(** The request [rq] is parked at its [await], holding the live signal; the
    state cells are those of [s] with [loading] set and [error] cleared, and
    the next timer will be [id]. *)
Record awaiting (rq : Request) (id : nat) (s : Snapshot T)
    (rqs : list Request) (tms : list Timer) (tr : list (Call T))
    (w : World T) : Prop := {
  aw_mounted : mounted w = true;
  aw_enabled : current enabledRef w = true;
  aw_heap : length (signals w) = S (r_signal rq);
  aw_live : aborted (r_signal rq) w = false;
  aw_controller : current abortControllerRef w = Some (r_signal rq);
  aw_inflight : inflight w = rqs ++ [rq];
  aw_older : Forall (fun r => (r_signal r < r_signal rq)%nat) rqs;
  aw_timers : timers w = tms;
  aw_timer_ids : Forall (fun t => (t_id t < id)%nat) tms;
  aw_nextTimer : nextTimer w = id;
  aw_sync : current loadingRef w = loading (view w);
  aw_st : st w = set_error None (set_loading true s);
  aw_trace : trace w = tr
}.

(** The attempt of [rq] has failed and its retry timer [id] is pending. *)
Record backingOff (rq : Request) (id : nat) (s : Snapshot T)
    (rqs : list Request) (tms : list Timer) (tr : list (Call T))
    (w : World T) : Prop := {
  bo_mounted : mounted w = true;
  bo_enabled : current enabledRef w = true;
  bo_latch : current initialLoadRef w = true;
  bo_heap : length (signals w) = S (r_signal rq);
  bo_live : aborted (r_signal rq) w = false;
  bo_controller : current abortControllerRef w = Some (r_signal rq);
  bo_inflight : inflight w = rqs;
  bo_older : Forall (fun r => (r_signal r < r_signal rq)%nat) rqs;
  bo_timers : timers w = tms ++
    [{| t_id := id;
        t_delay := retryDelay cfg * 2 ^ Z.of_nat (r_retryCount rq);
        t_callback := RetryTimer (r_signal rq) (r_page rq) (r_isInitial rq)
                        (r_retryCount rq) |}];
  bo_timer_ids : Forall (fun t => (t_id t < id)%nat) tms;
  bo_nextTimer : nextTimer w = S id;
  bo_sync : current loadingRef w = loading (view w);
  bo_marker : current currentRequestPageRef w = None;
  bo_initial : r_isInitial rq = true -> current isInitialLoadingRef w = false;
  bo_st : st w = set_error None (set_loading false s);
  bo_trace : trace w = tr
}.

(** A failed attempt that is retried: commit, rejection, commit, timer. *)
Definition retryRound (fn : bool) (signal timer : nat) (err : Thrown)
    : list (Event (T:=T)) :=
  [Render false fn; Settle signal (Rejected err); Render false fn; Fire timer].

(** The attempt that ends the chain: commit, settlement, commit. *)
Definition lastRound (fn : bool) (signal : nat) (o : Outcome T)
    : list (Event (T:=T)) :=
  [Render false fn; Settle signal o; Render false fn].

End Shapes.

(** ** Auxiliary definitions for the statements *)

(** The heap after [abortControllerRef.current?.abort()]. *)
Definition abortIn (c : option nat) (heap : list bool) : list bool :=
  match c with
  | Some signal => <[signal := true]> heap
  | None => heap
  end.

(** The action leaves the observation [f] of the world as it was. *)
Definition keeps {T A} (f : World T -> A) (a : Action T) : Prop :=
  forall w, f (a w) = f w.

(** The total the state cells will show at the next render. *)
Definition totalOf {T} (w : World T) : option Z := totalCount (st w).

(** Does the event call [reset]?  Directly, through [refresh], or through
    the effect on [resetDependencies] (on mount and when they changed). *)
Definition callsReset {T} (cfg : Config) (ev : Event (T:=T)) (w : World T)
    : bool :=
  match ev with
  | ResetNow => true
  | Refresh => true
  | Render depsChanged _ =>
      (negb (mounted w) || depsChanged) && (0 <? resetDependencies cfg)%nat
  | _ => false
  end.
(** C7, as the code has it.  The comparison holds the rows of the
    selected date, then those of each date compared with, in the order
    in which these dates are given; it is not sorted.  The evolution
    table, built from the override table, is in ascending order of the
    days whatever the order of the keys.  In both, a row stands for a
    region that has data on that date and carries its level: a region
    without data on a date has no row there. *)
Theorem series_order_and_absence (risk_data : risk_table) (all_security_data : store)
    (selected_date : pystr) (comparison_dates selected_regions : list pystr) :
  (forall d, d ∈ selected_date :: comparison_dates -> is_Some (strptime d)) ->
  (forall d, d ∈ dom risk_data -> is_Some (strptime d)) ->
  (exists rows,
     comparison_data risk_data all_security_data
       (data_for all_security_data selected_date) selected_date
       comparison_dates selected_regions = Some rows /\
     rows = concat (map (date_rows risk_data all_security_data selected_regions)
                      (selected_date :: comparison_dates)) /\
     forall d r,
       r ∈ date_rows risk_data all_security_data selected_regions d ->
       display_date d = Some (c_Date r) /\
       is_Some (Dict.get (c_Region r) (data_for all_security_data d)) /\
       c_Niveau r ∈ [py "Élevé"; py "Moyen"; py "Faible"]) /\
  (exists rows,
     evo_df risk_data selected_regions = Return rows /\
     rows ≡ₚ evo_rows risk_data selected_regions /\
     StronglySorted (fun a b => evo_day a <= evo_day b) rows /\
     forall r, r ∈ rows ->
       (exists d x, d ∈ dom risk_data /\ strptime d = Some x /\
                    e_Date r = Timestamp x /\
                    risk_get risk_data d (e_Region r) = Some (e_Niveau r)) /\
       e_Niveau r <> []).
Proof.
  intros Hdates Hkeys. split.
  - eexists. split; [|split; [reflexivity|]].
    + unfold comparison_data.
      rewrite append_date_rows_eq by (apply Hdates; left). simpl.
      rewrite append_comparison_dates_eq
        by (intros d Hd; apply Hdates; right; exact Hd).
      reflexivity.
    + intros d r Hr.
      destruct (date_rows_elem _ _ _ _ _ Hr) as (Hshown & _ & info & Hget & Hlvl).
      split; [exact Hshown|]. split; [eauto|].
      rewrite Hlvl. apply level_is_label.
  - pose proof (evo_rows_from_table risk_data selected_regions Hkeys) as Hrows.
    rewrite Forall_forall in Hrows.
    exists (sort_by date_ltb (evo_rows risk_data selected_regions)).
    split; [|split; [apply sort_by_perm|split]].
    + unfold evo_df, sort_values_Date.
      replace (forallb (fun r => bool_decide (is_Some (timestamp_of r)))
                 (evo_rows risk_data selected_regions)) with true; [reflexivity|].
      symmetry. apply forallb_forall. intros r Hr.
      apply list_elem_of_In in Hr.
      destruct (Hrows r Hr) as ((d & x & _ & _ & E & _) & _).
      apply bool_decide_eq_true_2. unfold timestamp_of. rewrite E. eauto.
    + apply sort_by_sorted. intros a b Ha Hb.
      destruct (Hrows a Ha) as ((da & xa & _ & _ & Ea & _) & _).
      destruct (Hrows b Hb) as ((db & xb & _ & _ & Eb & _) & _).
      unfold date_ltb, evo_day, timestamp_of. rewrite Ea, Eb. reflexivity.
    + intros r Hr. rewrite sort_by_perm in Hr. apply Hrows. exact Hr.
Qed.
(** X10: sharps and flats add up.  A note followed by a run of sharp signs
    ([+] or [#]) and then a run of flat signs ([-]) is parsed exactly as
    the note whose number is higher by the number of sharps and lower by
    the number of flats, modulo 256, would be without them. *)
Theorem accidentals_add_up st o note rest sh fl tail :
  Forall sharp_sign sh ->
  Forall flat_sign fl ->
  ~ sharp_sign (fst (currentCharacter tail)) ->
  ~ flat_sign (fst (currentCharacter tail)) ->
  parse_note hdr st o note rest (sh ++ fl ++ tail) =
    parse_note hdr st 0
      (u8 (note + o * 12 + Z.of_nat (List.length sh)
           - Z.of_nat (List.length fl)))
      rest tail.
Proof.
  intros Hsh Hfl Hns Hnf. unfold parse_note.
  set (N := u8 (note + o * 12 + Z.of_nat (List.length sh)
                - Z.of_nat (List.length fl))).
  assert (Hs : forall n, sharps n tail = (n, snd (currentCharacter tail))).
  { intros n. apply sharps_stop; intros E; apply Hns; [left|right]; exact E. }
  assert (Hf : forall n l, snd (currentCharacter l) = l ->
             fst (currentCharacter l) = fst (currentCharacter tail) ->
             flats n l = (n, l)).
  { intros n l E1 E2. rewrite flats_stop, E1; [reflexivity|].
    rewrite E2. exact Hnf. }
  assert (Hidem : snd (currentCharacter (snd (currentCharacter tail)))
                  = snd (currentCharacter tail))
    by (rewrite currentCharacter_idem; reflexivity).
  assert (Hidem2 : fst (currentCharacter (snd (currentCharacter tail)))
                   = fst (currentCharacter tail))
    by (rewrite currentCharacter_idem; reflexivity).
  (* right-hand side *)
  replace (u8 (N + 0 * 12)) with N
    by (rewrite Z.add_0_r; symmetry; apply u8_idem).
  rewrite (Hs N), (Hf N _ Hidem Hidem2).
  (* left-hand side *)
  rewrite (sharps_run sh Hsh) by apply u8_range.
  rewrite u8_add_l.
  assert (Hl : sharps (u8 (note + o * 12 + Z.of_nat (List.length sh)))
                 (fl ++ tail)
               = (u8 (note + o * 12 + Z.of_nat (List.length sh)),
                  snd (currentCharacter (fl ++ tail)))).
  { destruct Hfl as [|c fl Hc Hfl'].
    - apply Hs.
    - rewrite Hc. reflexivity. }
  rewrite Hl.
  assert (Hfl2 : flats (u8 (note + o * 12 + Z.of_nat (List.length sh)))
                   (snd (currentCharacter (fl ++ tail)))
                 = (N, snd (currentCharacter tail))).
  { destruct Hfl as [|c fl Hc Hfl'].
    - simpl app. rewrite (Hf _ _ Hidem Hidem2).
      unfold N. change (Z.of_nat (List.length (@nil Z))) with 0.
      rewrite Z.sub_0_r. reflexivity.
    - assert (Hcc : currentCharacter ((c :: fl) ++ tail)
                    = (c, (c :: fl) ++ tail)) by (rewrite Hc; reflexivity).
      rewrite Hcc. cbn [snd].
      rewrite (flats_run (c :: fl) (Forall_cons _ Hc Hfl')) by apply u8_range.
      rewrite u8_sub_l. fold N.
      rewrite flats_stop by exact Hnf. reflexivity. }
  rewrite Hfl2. reflexivity.
Qed.
Lemma number_from_nth (names : list str) :
  forall n i,
    (i < length names)%nat ->
    nth_error (number_from n names) i
    = Some (nth i names [], n + Z.of_nat i).
Proof.
  induction names as [|a names IH]; intros n i Hi; simpl in *.
  - lia.
  - destruct i as [|i]; simpl.
    + rewrite Z.add_0_r. reflexivity.
    + rewrite IH by lia. f_equal. f_equal. lia.
Qed.

(* ------------------------------------------------------------------ *)
(** ** The loop of [parse_enum] *)


Lemma step_implicit (st : Enum.state) (raw line : str) :
  Enum.member_line raw = Some line ->
  PyStr.contains "=" line = false ->
  Enum.step st raw
  = Ok (Enum.record (PyStr.strip line) (Enum.current_value st) st).
Proof.
  intros Hm Hc. unfold Enum.step, Enum.assignment.
  rewrite Hm, Hc. reflexivity.
Qed.

Lemma step_skipped (st : Enum.state) (raw : str) :
  Enum.member_line raw = None -> Enum.step st raw = Ok st.
Proof. intros Hm. unfold Enum.step. rewrite Hm. reflexivity. Qed.

Lemma run_implicit (lines : list str) :
  forall st,
    no_assignment lines = true ->
    Enum.run st lines
    = Ok (Enum.mkState
            (writes (Enum.constants st)
               (number_from (Enum.current_value st) (recorded_names lines)))
            (Enum.current_value st
             + Z.of_nat (length (recorded_names lines)))).
Proof.
  induction lines as [|raw lines IH]; intros [d n] Hno.
  - simpl. rewrite Z.add_0_r. reflexivity.
  - unfold no_assignment in Hno. cbn [forallb] in Hno.
    apply andb_true_iff in Hno. destruct Hno as [Hraw Hno'].
    fold (no_assignment lines) in Hno'.
    cbn [Enum.run recorded_names].
    unfold implicit_line in Hraw.
    destruct (Enum.member_line raw) as [line|] eqn:Hm.
    + apply negb_true_iff in Hraw.
      rewrite (step_implicit _ raw line Hm Hraw).
      unfold Enum.record. cbn [bind Enum.current_value Enum.constants].
      destruct (Enum.recordable (PyStr.strip line)).
      * rewrite IH by exact Hno'.
        cbn [Enum.current_value Enum.constants number_from length].
        rewrite writes_cons. f_equal. f_equal. lia.
      * rewrite IH by exact Hno'. reflexivity.
    + rewrite step_skipped by exact Hm. cbn [bind].
      apply IH. exact Hno'.
Qed.

(** C5.  When no member line of the body holds an assignment token, the
    table [parse_enum] returns is the one built by writing the recorded
    names with the values 0, 1, 2, ... in the order of their lines; when no
    name is declared twice this table lists the names in that order, the
    i-th one with value i. *)
Theorem parse_enum_implicit_values (header_content enum_name enum_body : str) :
  Enum.search enum_name header_content = Some enum_body ->
  no_assignment (lines_of enum_body) = true ->
  parse_enum header_content enum_name
  = Ok (writes Dict.empty
          (number_from 0 (recorded_names (lines_of enum_body))))
  /\ (NoDup (recorded_names (lines_of enum_body)) ->
      parse_enum header_content enum_name
      = Ok (number_from 0 (recorded_names (lines_of enum_body)))
      /\ forall i,
           (i < length (recorded_names (lines_of enum_body)))%nat ->
           nth_error (number_from 0 (recorded_names (lines_of enum_body))) i
           = Some (nth i (recorded_names (lines_of enum_body)) [],
                   Z.of_nat i)).
Proof.
  intros Hs Hno.
  set (names := recorded_names (lines_of enum_body)).
  assert (E : parse_enum header_content enum_name
              = Ok (writes Dict.empty (number_from 0 names))).
  { unfold parse_enum. rewrite Hs. unfold Enum.parse_body.
    change (PyStr.split [ascii_of_N 10] enum_body) with (lines_of enum_body).
    rewrite (run_implicit _ Enum.init Hno). reflexivity. }
  split; [exact E|].
  intros Hnd. split.
  - rewrite E. f_equal.
    rewrite writes_fresh; [reflexivity | | reflexivity].
    rewrite number_from_names. exact Hnd.
  - intros i Hi. rewrite number_from_nth by exact Hi. reflexivity.
Qed.

(** The theorem applies to [header_implicit]: its three members get 0, 1
    and 2, the sentinel is left out.  (The first name keeps its comma:
    line 32 strips the commas at the end of the line before the spaces the
    removed comment leaves there.) *)
Lemma parse_enum_implicit_values_witness :
  parse_enum header_implicit "E_KIND"
  = Ok [ ("E_KIND_A," : str, 0); ("E_KIND_B" : str, 1);
         ("E_KIND_C" : str, 2) ].
Proof.
  pose proof (parse_enum_implicit_values header_implicit "E_KIND"
                (nl
                 ++ "    E_KIND_A,   /* first */" ++ nl
                 ++ "    // a note" ++ nl
                 ++ "    E_KIND_B," ++ nl
                 ++ "    E_KIND_C," ++ nl
                 ++ "    E_KIND_FORCEINT" ++ nl)
                eq_refl eq_refl) as [H _].
  exact H.
Defined.

(* ------------------------------------------------------------------ *)
(** ** Explicit values and the running counter *)




Lemma parse_enum_lines (header_content enum_name enum_body : str) :
  Enum.search enum_name header_content = Some enum_body ->
  parse_enum header_content enum_name
  = (st <- Enum.run Enum.init (lines_of enum_body) ;;
     Ok (Enum.constants st)).
Proof. intros H. unfold parse_enum. rewrite H. reflexivity. Qed.







(* ------------------------------------------------------------------ *)
(** ** The sentinel never enters the table *)





Lemma get_none_not_key (k : str) (d : Dict.t) :
  Dict.get k d = None <-> ~ In k (Dict.keys d).
Proof.
  induction d as [|[k' v] d IH]; simpl.
  - tauto.
  - destruct (PyStr.eqb k k') eqn:E.
    + apply str_eqb_eq in E. subst. split; [discriminate | tauto].
    + apply str_eqb_neq in E. rewrite IH. split.
      * intros H [H' | H']; [congruence | tauto].
      * tauto.
Qed.



(* ================================================================== *)
(** * Properties of [parse_defines] *)
(* ================================================================== *)

Lemma after_prefix_app (p s r : str) :
  PyStr.after_prefix p s = Some r -> s = p ++ r.
Proof.
  revert s. induction p as [|a p IH]; intros [|b s]; simpl; intros H;
    try discriminate; try (inversion H; reflexivity).
  destruct (PyStr.chr_eqb a b) eqn:E; [|discriminate].
  apply chr_eqb_eq in E. subst b. f_equal. auto.
Qed.

Lemma take_drop_while (p : ascii -> bool) (s : str) :
  s = PyStr.take_while p s ++ PyStr.drop_while p s.
Proof.
  induction s as [|c s IH]; simpl; [reflexivity|].
  destruct (p c); simpl; [f_equal; exact IH | reflexivity].
Qed.

Lemma take_while_all (p : ascii -> bool) (s : str) :
  forallb p (PyStr.take_while p s) = true.
Proof.
  induction s as [|c s IH]; simpl; [reflexivity|].
  destruct (p c) eqn:E; simpl; [rewrite E; exact IH | reflexivity].
Qed.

= = = =

YOUR GOAL: Here the job is to output the lines from the start of the material through the line with "bo_timers : timers w = tms ++", inclusive, exactly and with nothing else.

RESPONSE TO THE TASK:
(** The request [rq] is parked at its [await], holding the live signal; the
    state cells are those of [s] with [loading] set and [error] cleared, and
    the next timer will be [id]. *)
Record awaiting (rq : Request) (id : nat) (s : Snapshot T)
    (rqs : list Request) (tms : list Timer) (tr : list (Call T))
    (w : World T) : Prop := {
  aw_mounted : mounted w = true;
  aw_enabled : current enabledRef w = true;
  aw_heap : length (signals w) = S (r_signal rq);
  aw_live : aborted (r_signal rq) w = false;
  aw_controller : current abortControllerRef w = Some (r_signal rq);
  aw_inflight : inflight w = rqs ++ [rq];
  aw_older : Forall (fun r => (r_signal r < r_signal rq)%nat) rqs;
  aw_timers : timers w = tms;
  aw_timer_ids : Forall (fun t => (t_id t < id)%nat) tms;
  aw_nextTimer : nextTimer w = id;
  aw_sync : current loadingRef w = loading (view w);
  aw_st : st w = set_error None (set_loading true s);
  aw_trace : trace w = tr
}.

(** The attempt of [rq] has failed and its retry timer [id] is pending. *)
Record backingOff (rq : Request) (id : nat) (s : Snapshot T)
    (rqs : list Request) (tms : list Timer) (tr : list (Call T))
    (w : World T) : Prop := {
  bo_mounted : mounted w = true;
  bo_enabled : current enabledRef w = true;
  bo_latch : current initialLoadRef w = true;
  bo_heap : length (signals w) = S (r_signal rq);
  bo_live : aborted (r_signal rq) w = false;
  bo_controller : current abortControllerRef w = Some (r_signal rq);
  bo_inflight : inflight w = rqs;
  bo_older : Forall (fun r => (r_signal r < r_signal rq)%nat) rqs;
  bo_timers : timers w = tms ++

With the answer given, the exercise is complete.